- **Provided material**:
Lemma visit_dead l t a p w : tracks_list l t a -> p ∈ l -> live_of t p = None ->
  exists s, visit p t w = Done (mkVisit false false s w) /\ local [p] t s /\ dead p s.
Proof.
  intros Ht Hl Hnone. pose proof (tr_wf _ _ _ Ht) as Hwf.
  assert (Hcnt : cnt p [] < cnt p (refs t)).
  { rewrite cnt_nil. pose proof (refs_holder _ _ t p (tr_holder _ _ _ Ht)). apply cnt_in in Hl. lia. }
  destruct (wf_lookup [] t p Hwf Hcnt) as [e He]. destruct (decRef_ok [] t p Hwf Hcnt) as (s & Es & _ & _ & Hdead).
  exists s. split_and!; [|by eapply decRef_local|done]. unfold Timers.visit. rewrite (get_event_some _ _ _ He). cbn [obind].
  unfold live_of in Hnone. rewrite He in Hnone. destruct (deleted e) eqn:Hd.
  - rewrite orb_true_r. cbn [orb]. by rewrite Es.
  - destruct (tr_live _ _ _ Ht p e He Hd) as [_ (k & dl & _ & ->)]. done.
Qed.

Lemma visit_objects p t w v : visit p t w = Done v -> objects (after v) = objects t.
Proof.
  intros Hv. destruct (visit_frame _ _ _ _ _ _ _ Hv) as [[Hl _]|(e & o & c & s1 & w1 & _ & _ & Hcb & Hl & _)]; rewrite (local_objects _ _ _ Hl); [done|].
  unfold run_cb in Hcb. destruct (objects t !! o); [|done]. by injection Hcb as <- _.
Qed.

(** One turn of the loop. *)
Lemma turn_tracks l t a n p w : tracks_list l t a -> l !! n = Some p ->
  exists v a', visit p t w = Done v /\ turned p t a w (fired v) a' (world v) /\
    tracks_list (if keep v then l else without n l) (next_state (-1) v n) a' /\ objects (next_state (-1) v n) = objects t /\
    forall q, q <> p -> live_of (next_state (-1) v n) q = live_of t q.
Proof.
  intros Ht Hn. enough (Hcore : exists v a', visit p t w = Done v /\ turned p t a w (fired v) a' (world v) /\
    tracks_list (if keep v then l else without n l) (next_state (-1) v n) a' /\ forall q, q <> p -> live_of (next_state (-1) v n) q = live_of t q).
  { destruct Hcore as (v & a' & Hv & H1 & H2 & H3). exists v, a'. split_and!; [done..| |done]. apply visit_objects in Hv.
    unfold next_state. by destruct (keep v). }
  pose proof (list_elem_of_lookup_2 _ _ _ Hn) as Hl.
  assert (Hdrop : forall s w0 fired, visit p t w = Done (mkVisit false fired s w0) -> local [p] t s -> dead p s -> tracks_list (without n l) (erase_at (-1) n s) (match live_of t p with Some k => delete k a | None => a end) /\
      forall q, q <> p -> live_of (erase_at (-1) n s) q = live_of t q).
  { intros s w0 f Hv Hlocal Hdead. split.
    - apply (tracks_drop l t a n p s); try done. by destruct (turn_ok only_runs (-1) d n p l t _ _ (tr_wf _ _ _ Ht) (tr_holder _ _ _ Ht) Hn Hv).
    - intros q Hq. unfold live_of. cbn. by rewrite (local_heap _ _ _ Hlocal) by (by rewrite list_elem_of_singleton). }
  unfold turned. destruct (live_of t p) as [k|] eqn:Hk.
  - apply (live_of_event l t a p k Ht) in Hk as (dl & Hp & Ha). destruct (visit_live l t a p k dl w Ht Hp) as ([kp f s w'] & Hv & Hf & Hw & Hs).
    cbn [keep fired after world] in *. unfold next_state. cbn [keep after]. exists (mkVisit kp f s w'), (tick_key k a). split; [done|]. cbn [keep fired after world].
    split; [exists dl; by subst|]. rewrite (tick_key_some k dl a Ha). destruct (tick d k dl) as [dl'|].
    + destruct Hs as [-> ->]. split; [by eapply tracks_put|]. intros q Hq. unfold live_of. cbn. by rewrite lookup_insert_ne.
    + destruct Hs as (-> & Hs1 & Hs2). apply (Hdrop s w' f); eauto.
  - destruct (visit_dead l t a p w Ht Hl Hk) as (s & Hv & Hs1 & Hs2). eexists _, a. split; [exact Hv|]. split; [done|].
    apply (Hdrop s w false); auto.
Qed.

(** The rest of the loop: the keys of the events from index [n] on are
    visited in this order. *)
Definition keys t (l : list Addr) : list Key := omap (live_of t) l.
Definition due_now a k : bool := match a !! k with Some dl => left dl <=? d | None => false end.

Lemma keys_nodup l t a l' : tracks_list l t a -> NoDup l' -> NoDup (keys t l').
Proof.
  intros Ht. unfold keys. induction 1 as [|p l' Hp Hnd IH]; [constructor|]. cbn.
  destruct (live_of t p) as [k|] eqn:Hk; [|done]. constructor; [|done].
  intros (q & Hq & Hqk)%list_elem_of_omap. apply (live_of_event l t a p k Ht) in Hk as (dl1 & H1 & _).
  apply (live_of_event l t a q k Ht) in Hqk as (dl2 & H2 & _). by rewrite (tr_one _ _ _ Ht p q k dl1 dl2 H1 H2) in Hp.
Qed.
Lemma keys_same t t' l : (forall p, p ∈ l -> live_of t' p = live_of t p) -> keys t' l = keys t l.
Proof.
  unfold keys. induction l as [|p l IH]; [done|]. intros Hl. cbn. rewrite (Hl p) by left. rewrite IH; [done|]. intros q Hq. apply Hl. by right.
Qed.
Lemma keys_app t l1 l2 : keys t (l1 ++ l2) = keys t l1 ++ keys t l2.
Proof. apply omap_app. Qed.
Lemma tick_key_ne k k' a : k' <> k -> tick_key k a !! k' = a !! k'.
Proof. intros Hne. unfold tick_key. by rewrite lookup_partial_alter_ne. Qed.

Lemma drop_without n (l : list Addr) (kp : bool) : (n < length l)%nat ->
  drop (if kp then S n else n) (if kp then l else without n l) = drop (S n) l.
Proof.
  intros Hn. destruct kp; [done|]. unfold without. rewrite drop_app_ge; rewrite length_take_le by lia; [|lia]. by rewrite Nat.sub_diag.
Qed.

Lemma loop_tracks fuel : forall n t a w l, tracks_list l t a -> (n <= length l)%nat -> (length l - n < fuel)%nat ->
  exists hits t' l', update_from fuel n t w = Done (hits, t', fold_left run_key (List.filter (due_now a) (keys t (drop n l))) w) /\
    tracks_list l' t' (fold_left (fun a k => tick_key k a) (keys t (drop n l)) a) /\ objects t' = objects t.
Proof.
  induction fuel as [|fuel IH]; intros n t a w l Ht Hn Hf; [lia|]. cbn [Timers.update_from]. rewrite (holder_list_some _ _ _ (tr_holder _ _ _ Ht)).
  destruct (l !! n) as [p|] eqn:Hp; cycle 1.
  { apply lookup_ge_None in Hp. rewrite drop_ge by lia. cbn. by exists [], t, l. }
  destruct (turn_tracks l t a n p w Ht Hp) as (v & a' & Hv & Hturn & Ht' & Hobj & Hsame). rewrite Hv. cbn [obind]. fold (next_state (-1) v n).
  pose proof (lookup_lt_Some _ _ _ Hp) as Hlt. rewrite (drop_S l p n Hp). change (p :: drop (S n) l) with ([p] ++ drop (S n) l).
  rewrite keys_app. pose proof (tr_once _ _ _ Ht) as Hnd.
  rewrite <- (take_drop_middle l n p Hp) in Hnd. apply NoDup_app in Hnd as (_ & _ & [Hpn Hnd']%NoDup_cons).
  (* the turn, in terms of the keys *)
  assert (Hhead : a' = fold_left (fun a k => tick_key k a) (keys t [p]) a /\
    world v = fold_left run_key (List.filter (due_now a) (keys t [p])) w /\
    forall k, k ∈ keys t (drop (S n) l) -> due_now a' k = due_now a k).
  { unfold turned in Hturn. unfold keys at 1 2. cbn. destruct (live_of t p) as [k|] eqn:Hk; [|by destruct Hturn as (-> & _ & ->)].
    destruct Hturn as (dl & Ha & -> & Hfired & ->). split; [done|]. split; [cbn; unfold due_now; rewrite Ha, <- Hfired; by destruct (fired v)|].
    intros k' Hk'. unfold due_now. rewrite tick_key_ne; [done|]. intros ->. apply (live_of_event l t a p k Ht) in Hk as (dl1 & H1 & _).
    apply list_elem_of_omap in Hk' as (q & Hq & Hqk). apply (live_of_event l t a q k Ht) in Hqk as (dl2 & H2 & _).
    by rewrite (tr_one _ _ _ Ht p q k dl1 dl2 H1 H2) in Hpn. }
  destruct Hhead as (Ha' & Hw' & Hdue). rewrite List.filter_app, !fold_left_app, <- Ha', <- Hw'.
  destruct (Nat.eqb_spec (S n) (length l)) as [Elast|Elast]; [rewrite drop_ge by lia; cbn; eauto 10|].
  pose proof (drop_without n l (keep v) Hlt) as Hdrop. set (l2 := if keep v then l else _) in *. set (m := if keep v then S n else n) in *.
  assert (Hlen : (m <= length l2)%nat /\ (length l2 - m < fuel)%nat).
  { unfold l2, m, without. destruct (keep v); rewrite ?length_app, ?length_take, ?length_drop; lia. }
  destruct (IH m (next_state (-1) v n) a' (world v) l2 Ht' (proj1 Hlen) (proj2 Hlen)) as (hits & t' & l' & Hu & Hl' & Hobj').
  rewrite Hdrop in *. assert (Hkeys : keys (next_state (-1) v n) (drop (S n) l) = keys t (drop (S n) l)).
  { apply keys_same. intros q Hq. apply Hsame. intros ->. done. }
  rewrite Hkeys in *. rewrite Hu. cbn [obind]. eexists _, t', l'. split; [|split; [done|congruence]].
  rewrite (List.filter_ext_in (due_now a') (due_now a)); [done|]. intros k Hk%list_elem_of_In. auto.
Qed.

Lemma ticks_lookup ks : NoDup ks -> forall a k, fold_left (fun a k => tick_key k a) ks a !! k = if decide (k ∈ ks) then a !! k ≫= tick d k else a !! k.
Proof.
  induction 1 as [|k0 ks Hk0 _ IH]; intros a k; cbn [fold_left]; [by rewrite decide_False by apply not_elem_of_nil|].
  rewrite IH. destruct (decide (k = k0)) as [->|Hne].
  - rewrite decide_False, decide_True by (done || left). unfold tick_key. by rewrite lookup_partial_alter_eq.
  - rewrite tick_key_ne by done. destruct (decide (k ∈ ks)); [rewrite decide_True by (by right)|rewrite decide_False by (rewrite elem_of_cons; tauto)]; done.
Qed.

(** A pass does not fail, fires each method that is due once, and leaves the
    rest with less time. *)
Theorem pass_tracks fuel t a w : tracks t a -> (length (holder_list (-1) t) < fuel)%nat ->
  exists hits t' ks, update only_runs (-1) d fuel t w = Done (hits, t', fold_left run_key ks w) /\
    NoDup ks /\ (forall k, k ∈ ks <-> due d a k) /\ tracks t' (pass d a) /\ objects t' = objects t.
Proof.
  intros [l Ht] Hf. rewrite (holder_list_some _ _ _ (tr_holder _ _ _ Ht)) in Hf.
  destruct (loop_tracks fuel 0 t a w l Ht) as (hits & t' & l' & Hu & Ht' & Hobj); [lia..|]. rewrite drop_0 in *.
  pose proof (keys_nodup l t a l Ht (tr_once _ _ _ Ht)) as Hnd.
  assert (Hkeys : forall k, k ∈ keys t l <-> is_Some (a !! k)).
  { intros k. unfold keys. rewrite list_elem_of_omap. split.
    - intros (p & _ & (dl & _ & Ha)%(live_of_event l t a p k Ht)). by exists dl.
    - intros [dl Ha]. destruct (tr_key _ _ _ Ht k dl Ha) as [p Hp]. exists p.
      split; [by apply (live_key l t a Ht p k dl)|]. apply (live_of_event l t a p k Ht). by exists dl. }
  eexists hits, t', _. split; [exact Hu|]. split_and!; [by apply NoDup_ListNoDup, List.NoDup_filter, NoDup_ListNoDup| | |done].
  - intros k. rewrite list_elem_of_In, filter_In, <- list_elem_of_In, Hkeys. unfold due, due_now.
    destruct (a !! k) as [dl|]; [rewrite Z.leb_le|]; split; [intros [_ Hd]; eauto|intros (dl' & [= ->] & Hd); eauto|by intros [[? ?] _]|by intros (? & ? & _)].
  - exists l'. replace (pass d a) with (fold_left (fun a k => tick_key k a) (keys t l) a); [done|].
    apply map_eq. intros k. rewrite ticks_lookup by done. unfold pass. rewrite map_lookup_imap.
    case_decide as Hk; [done|]. rewrite Hkeys in Hk. by destruct (a !! k); [destruct Hk|].
Qed.
End Pass.
End Deadlines.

- **Activity**: Each line containing the word "Addr" needs to be copied from the data above.

- **Result of this task**:
Definition keys t (l : list Addr) : list Key := omap (live_of t) l.
Lemma drop_without n (l : list Addr) (kp : bool) : (n < length l)%nat ->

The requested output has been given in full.